Items listed in a dataset:
◇ ◇ ◇ ◇
Lemma serve_loop_inv fl l id ws : ∀ p o grants,
  claims_inv (l :: fl) (Some id) p → objects p !! id = Some o →
  owner o = None → waiters o = ws →
  match serve_loop now live id l ws p grants with
  | (p', _, r) =>
      ready_heads p' = ready_heads p ∧
      match r with
      | Some l' => l' = l ∧ claims_inv (l :: fl) None p'
      | None => claims_inv fl None p'
      end
  end.
Proof.
  induction ws as [|w rest IH]; intros p o grants Hinv Ho Hown Hw; cbn [serve_loop].
  - split_and!; [done..|]. by eapply unreserve_inv.
  - destruct (live (wtask w) (wepoch w)).
    + destruct (wkind w); simpl.
      * split; [done|]. by eapply (hand_over_inv _ _ _ _ Hinv Ho Hown now w rest (Some l) fl []).
      * split_and!; [done..|].
        by eapply (hand_over_inv _ _ _ _ Hinv Ho Hown now w rest None (l :: fl) []).
    + pose proof (ghost_inv _ _ _ _ Hinv Ho Hown _ _ Hw) as Hinv'.
      rewrite (upd_object_Some _ _ _ _ Ho) in Hinv' |- *.
      refine (IH (unpark _ (set_objects _ p)) (set_waiters rest o) grants Hinv' _ Hown eq_refl).
      simpl. by rewrite lookup_insert_eq.
Qed.

Lemma homes_loop_inv fl l heads : ∀ p grants,
  claims_inv (l :: fl) None p → ready_heads p = heads →
  claims_inv fl None (homes_loop now live l heads p grants).1.
Proof.
  induction heads as [|id heads IH]; intros p grants Hinv Hr; simpl.
  - by apply bank_lane_inv.
  - destruct (pop_ready_inv _ _ _ _ Hinv Hr) as [Hinv' (o & Ho & Hres & Hown)].
    rewrite Ho, Hres.
    pose proof (serve_loop_inv fl l id (waiters o) _ _ grants Hinv' Ho Hown eq_refl) as H.
    destruct serve_loop as [[p' g'] [l'|]]; destruct H as [H1 H2]; [|done].
    destruct H2 as [-> H2]. by apply IH.
Qed.

Lemma release_lane_inv fl l p grants :
  claims_inv (l :: fl) None p → claims_inv fl None (release_lane now live l p grants).1.
Proof.
  intros Hinv. unfold release_lane, wake_drain.
  pose proof (homes_loop_inv fl l (ready_heads p) p grants Hinv eq_refl) as H.
  destruct homes_loop as [p' g']. simpl in H.
  destruct (all_home p'); [|done]. by destruct H.
Qed.

Lemma gc_object_inv flight id p :
  claims_inv flight None p → claims_inv flight None (gc_object id p).
Proof.
  intros Hinv. unfold gc_object. destruct (objects p !! id) as [o|] eqn:Ho; [|done].
  destruct (idle o) eqn:Hidle; [|done].
  unfold idle in Hidle. rewrite !andb_true_iff, !bool_decide_eq_true, negb_true_iff in Hidle.
  destruct Hidle as [[Hown Hw] Hres].
  destruct (inv_objects _ _ _ Hinv _ _ Ho) as [_ Hok]. rewrite Hown in Hok.
  destruct Hok as (_&Hlane&_).
  pose proof Hinv as [? Hl Hobjs ? Hready ? Hparked]. split; simpl; [done| | |done| |done|].
  - by rewrite <-Hl, (held_delete _ _ _ Ho), Hlane.
  - intros j oj [_ Hj]%lookup_delete_Some. exact (Hobjs _ _ Hj).
  - intros j. rewrite Hready. split; [|intros [? (oj & [_ Hj]%lookup_delete_Some & Hr)]; eauto].
    intros [? (oj & Hj & Hr)]. split; [done|]. exists oj. split; [|done].
    apply lookup_delete_Some. split; [|done]. intros <-. congruence.
  - intros t j e. rewrite Hparked. split.
    + intros (oj & w & Hj & Hin & ?). exists oj, w. split; [|done].
      apply lookup_delete_Some. split; [|done]. intros <-. simplify_eq.
      rewrite Hw in Hin. by apply elem_of_nil in Hin.
    + intros (oj & w & [_ Hj]%lookup_delete_Some & ?). by exists oj, w.
Qed.

(** Ending a call: the depth goes down, and at the outermost one the object
    and its lane are handed on. *)
Lemma end_call_inv task id o e p :
  claims_inv [] None p → objects p !! id = Some o → owner o = Some (task, e) →
  claims_inv [] None (end_call now live task id p).1.
Proof.
  intros Hinv Ho Hown. unfold end_call. rewrite Ho.
  destruct (inv_objects _ _ _ Hinv _ _ Ho) as [Hnd Hok]. rewrite Hown in Hok.
  destruct Hok as [Hdepth Hres].
  assert (id ∉ ready_heads p) as Hnin.
  { rewrite (inv_ready _ _ _ Hinv). intros [_ (?&?&?)]. congruence. }
  destruct (0 <? Z.max 0 (depth o - 1)) eqn:Hd.
  - simpl. rewrite (upd_object_Some _ _ _ _ Ho).
    eapply (inv_update _ _ _ Hinv _ _ id o (set_depth (Z.max 0 (depth o - 1)) o));
      simpl; [done|reflexivity|done|done| |by left|by left|apply Hinv|done| |apply Hinv|].
    + split; [done|]. simpl. rewrite Hown. split; [|done]. lia.
    + split; [done|]. intros [_ ?]. congruence.
    + intros t j e'. by eapply parked_other.
  - assert (claims_inv (lane_list (owner_lane o)) (Some id) (upd_object id disown p)) as Hinv'.
    { by eapply disown_inv. }
    assert (objects (upd_object id disown p) !! id = Some (disown o)) as Ho'.
    { rewrite (upd_object_Some _ _ _ _ Ho). simpl. by rewrite lookup_insert_eq. }
    unfold promote_head. rewrite Ho'.
    pose proof (promote_loop_inv _ id (waiters (disown o)) _ _ [] Hinv' Ho' eq_refl Hres eq_refl) as H.
    destruct promote_loop as [p1 g1]. simpl in H.
    destruct (owner_lane o) as [l|]; simpl in *.
    + pose proof (release_lane_inv [] l p1 g1 H) as H2.
      destruct release_lane as [p2 g2]. by apply gc_object_inv.
    + by apply gc_object_inv.
Qed.

End loops.

(** *** Acquiring, queueing and withdrawing *)

(** What [touch_label] leaves in the object's entry. *)
Definition touched (object_id : Z) (label : string) (p : PeerClaims) : ObjectClaim :=
  let o := default default_object (objects p !! object_id) in
  if decide (olabel o = EmptyString) then set_label (label_with_id label object_id) o else o.

Lemma touch_label_eq id label p :
  touch_label id label p = set_objects (<[id := touched id label p]> (objects p)) p.
Proof. done. Qed.

Lemma touched_fields id label p (o := default default_object (objects p !! id)) :
  owner (touched id label p) = owner o ∧ depth (touched id label p) = depth o ∧
  owner_lane (touched id label p) = owner_lane o ∧ waiters (touched id label p) = waiters o ∧
  reserved (touched id label p) = reserved o.
Proof. unfold touched. fold o. by destruct (decide _). Qed.

Lemma touch_label_inv flight id label p :
  claims_inv flight None p → claims_inv flight None (touch_label id label p).
Proof.
  intros Hinv. rewrite touch_label_eq.
  pose proof (touched_fields id label p) as (H1&H2&H3&H4&H5).
  set (o' := touched id label p) in *.
  destruct (objects p !! id) as [o|] eqn:Ho; simpl in *.
  - eapply (inv_update _ _ _ Hinv _ _ id o o');
      simpl; [done|reflexivity|done|by rewrite H3| |by left|by left|apply Hinv|done| |apply Hinv|].
    + unfold obj_ok. rewrite H1, H2, H3, H4, H5. exact (inv_objects _ _ _ Hinv _ _ Ho).
    + rewrite (inv_ready _ _ _ Hinv), H5, Ho.
      split; [intros [? (?&?&?)]; by simplify_eq|intros []; eauto].
    + intros t j e. by eapply parked_other.
  - destruct Hinv as [? Hl Hobjs ? Hready ? Hparked]. split; simpl; [done| | |done| |done|].
    + by rewrite held_insert_new, H3.
    + intros j oj [[<- <-]|[_ Hj]]%lookup_insert_Some; [|exact (Hobjs _ _ Hj)].
      unfold obj_ok. rewrite H1, H2, H3, H4. split; [constructor|done].
    + intros j. rewrite Hready. destruct (decide (j = id)) as [->|].
      * rewrite lookup_insert_eq. split; intros [? (?&?&?)]; [congruence|simplify_eq; congruence].
      * by rewrite lookup_insert_ne.
    + intros t j e. rewrite Hparked, queued_insert, H4. split.
      * intros Hq. right. split; [|done]. intros ->. destruct Hq as (?&?&?&?). congruence.
      * intros [[-> (?&Hin&?)]|[? ?]]; [by apply elem_of_nil in Hin|done].
Qed.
◇ ◇ ◇ ◇
Copy the lines above exactly, from the very first through the one containing "rewrite (upd_object_Some _ _ _ _ Ho) in", and include no other line.

Lemma serve_loop_inv fl l id ws : ∀ p o grants,
  claims_inv (l :: fl) (Some id) p → objects p !! id = Some o →
  owner o = None → waiters o = ws →
  match serve_loop now live id l ws p grants with
  | (p', _, r) =>
      ready_heads p' = ready_heads p ∧
      match r with
      | Some l' => l' = l ∧ claims_inv (l :: fl) None p'
      | None => claims_inv fl None p'
      end
  end.
Proof.
  induction ws as [|w rest IH]; intros p o grants Hinv Ho Hown Hw; cbn [serve_loop].
  - split_and!; [done..|]. by eapply unreserve_inv.
  - destruct (live (wtask w) (wepoch w)).
    + destruct (wkind w); simpl.
      * split; [done|]. by eapply (hand_over_inv _ _ _ _ Hinv Ho Hown now w rest (Some l) fl []).
      * split_and!; [done..|].
        by eapply (hand_over_inv _ _ _ _ Hinv Ho Hown now w rest None (l :: fl) []).
    + pose proof (ghost_inv _ _ _ _ Hinv Ho Hown _ _ Hw) as Hinv'.
      rewrite (upd_object_Some _ _ _ _ Ho) in Hinv' |- *.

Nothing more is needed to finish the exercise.